» **Requirement**
Once you reach the line containing "Fixpoint join (sep" in the data below, restate each line word for word up to and including the one containing "keys, in insertion".

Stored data
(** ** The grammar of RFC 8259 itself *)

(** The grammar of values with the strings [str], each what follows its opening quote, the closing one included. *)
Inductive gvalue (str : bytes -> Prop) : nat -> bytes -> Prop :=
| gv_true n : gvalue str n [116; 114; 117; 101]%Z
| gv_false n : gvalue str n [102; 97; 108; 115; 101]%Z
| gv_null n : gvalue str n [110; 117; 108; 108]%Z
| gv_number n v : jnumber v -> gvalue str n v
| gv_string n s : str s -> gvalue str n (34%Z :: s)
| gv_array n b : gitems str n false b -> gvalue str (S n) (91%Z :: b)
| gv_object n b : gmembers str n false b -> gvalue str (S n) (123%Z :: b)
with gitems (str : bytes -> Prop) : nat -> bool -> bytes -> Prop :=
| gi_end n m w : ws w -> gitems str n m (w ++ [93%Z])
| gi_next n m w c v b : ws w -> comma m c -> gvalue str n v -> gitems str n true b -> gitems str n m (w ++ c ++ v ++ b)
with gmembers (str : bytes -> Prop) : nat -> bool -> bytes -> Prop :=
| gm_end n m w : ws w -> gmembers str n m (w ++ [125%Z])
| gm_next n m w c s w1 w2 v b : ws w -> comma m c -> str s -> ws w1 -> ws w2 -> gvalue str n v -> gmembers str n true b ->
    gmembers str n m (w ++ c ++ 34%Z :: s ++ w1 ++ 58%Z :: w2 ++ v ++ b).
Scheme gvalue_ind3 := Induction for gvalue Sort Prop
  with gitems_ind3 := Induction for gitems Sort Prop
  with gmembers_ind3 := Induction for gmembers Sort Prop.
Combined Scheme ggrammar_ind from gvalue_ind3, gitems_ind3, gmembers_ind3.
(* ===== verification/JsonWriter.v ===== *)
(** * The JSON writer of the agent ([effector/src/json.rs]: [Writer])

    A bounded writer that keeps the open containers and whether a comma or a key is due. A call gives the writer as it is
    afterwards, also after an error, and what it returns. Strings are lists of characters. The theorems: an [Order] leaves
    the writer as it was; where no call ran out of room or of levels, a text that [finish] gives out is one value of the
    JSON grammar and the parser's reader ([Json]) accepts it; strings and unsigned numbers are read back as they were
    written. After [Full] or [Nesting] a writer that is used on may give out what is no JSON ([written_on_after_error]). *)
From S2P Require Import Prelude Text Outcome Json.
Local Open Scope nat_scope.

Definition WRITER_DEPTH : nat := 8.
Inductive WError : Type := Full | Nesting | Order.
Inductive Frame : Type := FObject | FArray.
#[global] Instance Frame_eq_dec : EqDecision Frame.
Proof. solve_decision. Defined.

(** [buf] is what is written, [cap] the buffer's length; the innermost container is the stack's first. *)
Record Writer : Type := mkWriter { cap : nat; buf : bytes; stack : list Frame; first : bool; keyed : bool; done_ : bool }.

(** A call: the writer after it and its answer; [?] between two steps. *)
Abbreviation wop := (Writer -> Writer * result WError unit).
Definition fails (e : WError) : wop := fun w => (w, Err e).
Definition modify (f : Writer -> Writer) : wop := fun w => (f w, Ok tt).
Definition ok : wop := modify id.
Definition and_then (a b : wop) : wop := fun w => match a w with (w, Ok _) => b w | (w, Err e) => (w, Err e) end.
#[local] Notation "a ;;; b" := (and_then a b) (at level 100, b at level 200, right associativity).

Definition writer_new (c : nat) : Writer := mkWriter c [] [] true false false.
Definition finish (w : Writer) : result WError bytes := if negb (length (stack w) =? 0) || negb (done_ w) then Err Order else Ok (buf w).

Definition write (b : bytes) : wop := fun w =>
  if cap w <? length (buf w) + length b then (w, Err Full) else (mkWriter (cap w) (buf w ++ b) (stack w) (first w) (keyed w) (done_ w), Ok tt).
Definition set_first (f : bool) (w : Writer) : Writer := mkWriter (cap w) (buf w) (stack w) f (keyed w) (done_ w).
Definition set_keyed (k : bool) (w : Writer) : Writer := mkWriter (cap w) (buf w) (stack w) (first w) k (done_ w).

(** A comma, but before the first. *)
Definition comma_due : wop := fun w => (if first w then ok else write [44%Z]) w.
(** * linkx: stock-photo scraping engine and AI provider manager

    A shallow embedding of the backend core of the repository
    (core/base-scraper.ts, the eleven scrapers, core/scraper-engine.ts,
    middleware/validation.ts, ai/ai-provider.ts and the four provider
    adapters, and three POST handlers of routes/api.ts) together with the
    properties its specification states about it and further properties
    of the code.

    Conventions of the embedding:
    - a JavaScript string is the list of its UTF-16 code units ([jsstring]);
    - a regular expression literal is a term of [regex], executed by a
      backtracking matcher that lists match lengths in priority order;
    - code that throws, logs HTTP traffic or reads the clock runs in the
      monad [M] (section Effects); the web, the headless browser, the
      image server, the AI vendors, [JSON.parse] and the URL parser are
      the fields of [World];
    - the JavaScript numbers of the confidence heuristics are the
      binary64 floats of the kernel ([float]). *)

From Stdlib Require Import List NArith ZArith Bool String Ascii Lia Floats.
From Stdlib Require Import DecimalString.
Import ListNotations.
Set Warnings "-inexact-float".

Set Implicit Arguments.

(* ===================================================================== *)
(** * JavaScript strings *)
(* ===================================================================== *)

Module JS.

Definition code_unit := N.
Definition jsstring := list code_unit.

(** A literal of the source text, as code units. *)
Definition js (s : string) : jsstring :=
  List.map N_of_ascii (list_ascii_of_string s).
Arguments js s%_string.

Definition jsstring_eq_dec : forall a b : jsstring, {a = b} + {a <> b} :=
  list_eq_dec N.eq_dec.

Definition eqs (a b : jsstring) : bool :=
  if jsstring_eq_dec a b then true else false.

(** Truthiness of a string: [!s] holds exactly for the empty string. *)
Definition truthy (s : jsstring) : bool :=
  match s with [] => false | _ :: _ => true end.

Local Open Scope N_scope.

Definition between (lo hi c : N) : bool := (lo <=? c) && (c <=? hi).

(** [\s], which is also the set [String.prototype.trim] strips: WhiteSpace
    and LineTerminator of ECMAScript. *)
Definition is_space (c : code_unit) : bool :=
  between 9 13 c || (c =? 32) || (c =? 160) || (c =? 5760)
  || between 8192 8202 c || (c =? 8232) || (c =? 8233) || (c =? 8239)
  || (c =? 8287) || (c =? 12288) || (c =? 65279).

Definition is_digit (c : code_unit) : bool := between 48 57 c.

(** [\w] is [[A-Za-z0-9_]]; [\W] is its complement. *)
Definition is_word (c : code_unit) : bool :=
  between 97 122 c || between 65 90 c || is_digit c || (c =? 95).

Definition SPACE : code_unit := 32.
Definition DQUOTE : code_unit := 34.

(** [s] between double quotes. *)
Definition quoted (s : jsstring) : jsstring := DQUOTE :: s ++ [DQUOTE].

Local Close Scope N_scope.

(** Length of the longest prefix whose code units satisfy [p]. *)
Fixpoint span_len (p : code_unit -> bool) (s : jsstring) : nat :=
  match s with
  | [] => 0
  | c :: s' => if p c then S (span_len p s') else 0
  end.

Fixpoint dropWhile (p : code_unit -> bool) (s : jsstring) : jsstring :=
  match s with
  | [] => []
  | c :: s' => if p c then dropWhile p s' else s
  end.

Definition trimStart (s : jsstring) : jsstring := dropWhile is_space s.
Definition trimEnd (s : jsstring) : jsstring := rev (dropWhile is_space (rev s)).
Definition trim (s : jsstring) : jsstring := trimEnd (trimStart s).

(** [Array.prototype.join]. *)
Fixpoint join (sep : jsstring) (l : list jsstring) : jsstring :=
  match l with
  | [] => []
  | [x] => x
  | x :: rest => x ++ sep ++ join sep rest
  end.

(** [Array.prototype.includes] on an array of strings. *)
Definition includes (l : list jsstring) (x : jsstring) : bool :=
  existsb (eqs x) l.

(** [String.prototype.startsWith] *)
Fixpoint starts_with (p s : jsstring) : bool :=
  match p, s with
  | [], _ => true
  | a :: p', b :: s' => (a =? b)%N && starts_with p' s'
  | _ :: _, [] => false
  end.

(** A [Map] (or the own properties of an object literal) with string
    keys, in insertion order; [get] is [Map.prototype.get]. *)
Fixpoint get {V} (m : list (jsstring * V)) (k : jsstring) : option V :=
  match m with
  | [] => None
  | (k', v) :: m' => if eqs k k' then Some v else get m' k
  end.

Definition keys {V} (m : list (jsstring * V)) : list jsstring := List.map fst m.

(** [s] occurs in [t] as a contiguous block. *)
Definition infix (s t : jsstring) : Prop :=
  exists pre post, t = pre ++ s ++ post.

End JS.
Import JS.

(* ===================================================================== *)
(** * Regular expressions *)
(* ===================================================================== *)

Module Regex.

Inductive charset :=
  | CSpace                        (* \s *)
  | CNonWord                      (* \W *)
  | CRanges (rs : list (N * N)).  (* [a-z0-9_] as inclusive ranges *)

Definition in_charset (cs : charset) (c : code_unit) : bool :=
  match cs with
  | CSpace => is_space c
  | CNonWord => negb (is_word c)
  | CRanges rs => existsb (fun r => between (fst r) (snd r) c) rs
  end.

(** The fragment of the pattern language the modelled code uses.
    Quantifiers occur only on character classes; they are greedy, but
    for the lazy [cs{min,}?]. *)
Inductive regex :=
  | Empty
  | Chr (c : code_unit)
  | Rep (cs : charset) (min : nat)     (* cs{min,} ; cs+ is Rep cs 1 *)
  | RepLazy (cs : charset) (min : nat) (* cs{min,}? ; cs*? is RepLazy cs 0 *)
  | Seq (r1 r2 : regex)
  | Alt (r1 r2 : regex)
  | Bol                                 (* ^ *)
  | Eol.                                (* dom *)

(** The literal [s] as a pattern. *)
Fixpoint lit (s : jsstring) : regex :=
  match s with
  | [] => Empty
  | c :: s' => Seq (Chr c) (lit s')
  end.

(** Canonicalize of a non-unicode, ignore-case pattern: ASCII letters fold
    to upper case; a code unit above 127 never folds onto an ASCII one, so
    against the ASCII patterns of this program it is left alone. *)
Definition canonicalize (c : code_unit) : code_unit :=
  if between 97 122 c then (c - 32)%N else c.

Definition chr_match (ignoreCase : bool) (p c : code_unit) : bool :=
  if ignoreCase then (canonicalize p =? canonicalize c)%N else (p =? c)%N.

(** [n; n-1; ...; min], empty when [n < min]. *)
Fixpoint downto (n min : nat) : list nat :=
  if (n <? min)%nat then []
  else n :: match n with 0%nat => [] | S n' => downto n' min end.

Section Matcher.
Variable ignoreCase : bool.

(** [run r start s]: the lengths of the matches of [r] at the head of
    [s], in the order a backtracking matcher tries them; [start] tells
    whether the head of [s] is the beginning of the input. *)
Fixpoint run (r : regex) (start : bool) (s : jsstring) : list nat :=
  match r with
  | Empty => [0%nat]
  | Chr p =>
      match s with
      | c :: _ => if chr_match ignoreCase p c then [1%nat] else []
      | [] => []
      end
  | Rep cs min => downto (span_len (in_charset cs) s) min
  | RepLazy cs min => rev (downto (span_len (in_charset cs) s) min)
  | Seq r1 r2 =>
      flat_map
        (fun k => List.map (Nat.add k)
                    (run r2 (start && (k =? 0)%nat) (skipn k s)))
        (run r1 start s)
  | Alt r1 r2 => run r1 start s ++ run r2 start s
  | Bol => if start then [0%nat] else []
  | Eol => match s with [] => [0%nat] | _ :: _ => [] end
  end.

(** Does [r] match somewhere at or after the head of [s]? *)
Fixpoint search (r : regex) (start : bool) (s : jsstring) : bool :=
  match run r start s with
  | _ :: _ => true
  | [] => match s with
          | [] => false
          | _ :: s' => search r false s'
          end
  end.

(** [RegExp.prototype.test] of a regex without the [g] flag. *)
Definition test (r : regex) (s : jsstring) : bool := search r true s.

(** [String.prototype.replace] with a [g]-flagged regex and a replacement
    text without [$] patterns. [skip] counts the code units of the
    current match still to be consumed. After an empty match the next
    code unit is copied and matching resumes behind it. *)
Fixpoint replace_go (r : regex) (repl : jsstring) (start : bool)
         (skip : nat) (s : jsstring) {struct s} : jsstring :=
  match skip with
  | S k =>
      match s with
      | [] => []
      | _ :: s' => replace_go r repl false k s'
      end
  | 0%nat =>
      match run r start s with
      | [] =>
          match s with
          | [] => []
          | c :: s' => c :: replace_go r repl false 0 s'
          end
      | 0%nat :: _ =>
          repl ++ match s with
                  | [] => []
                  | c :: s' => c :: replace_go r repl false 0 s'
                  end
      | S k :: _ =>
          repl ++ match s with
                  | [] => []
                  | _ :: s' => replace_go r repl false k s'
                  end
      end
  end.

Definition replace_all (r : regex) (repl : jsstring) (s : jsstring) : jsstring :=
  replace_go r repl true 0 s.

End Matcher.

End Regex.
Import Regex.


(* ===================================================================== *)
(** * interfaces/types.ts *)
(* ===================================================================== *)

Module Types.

» **Expected output**
Fixpoint join (sep : jsstring) (l : list jsstring) : jsstring :=
  match l with
  | [] => []
  | [x] => x
  | x :: rest => x ++ sep ++ join sep rest
  end.

(** [Array.prototype.includes] on an array of strings. *)
Definition includes (l : list jsstring) (x : jsstring) : bool :=
  existsb (eqs x) l.

(** [String.prototype.startsWith] *)
Fixpoint starts_with (p s : jsstring) : bool :=
  match p, s with
  | [], _ => true
  | a :: p', b :: s' => (a =? b)%N && starts_with p' s'
  | _ :: _, [] => false
  end.

(** A [Map] (or the own properties of an object literal) with string
    keys, in insertion order; [get] is [Map.prototype.get]. *)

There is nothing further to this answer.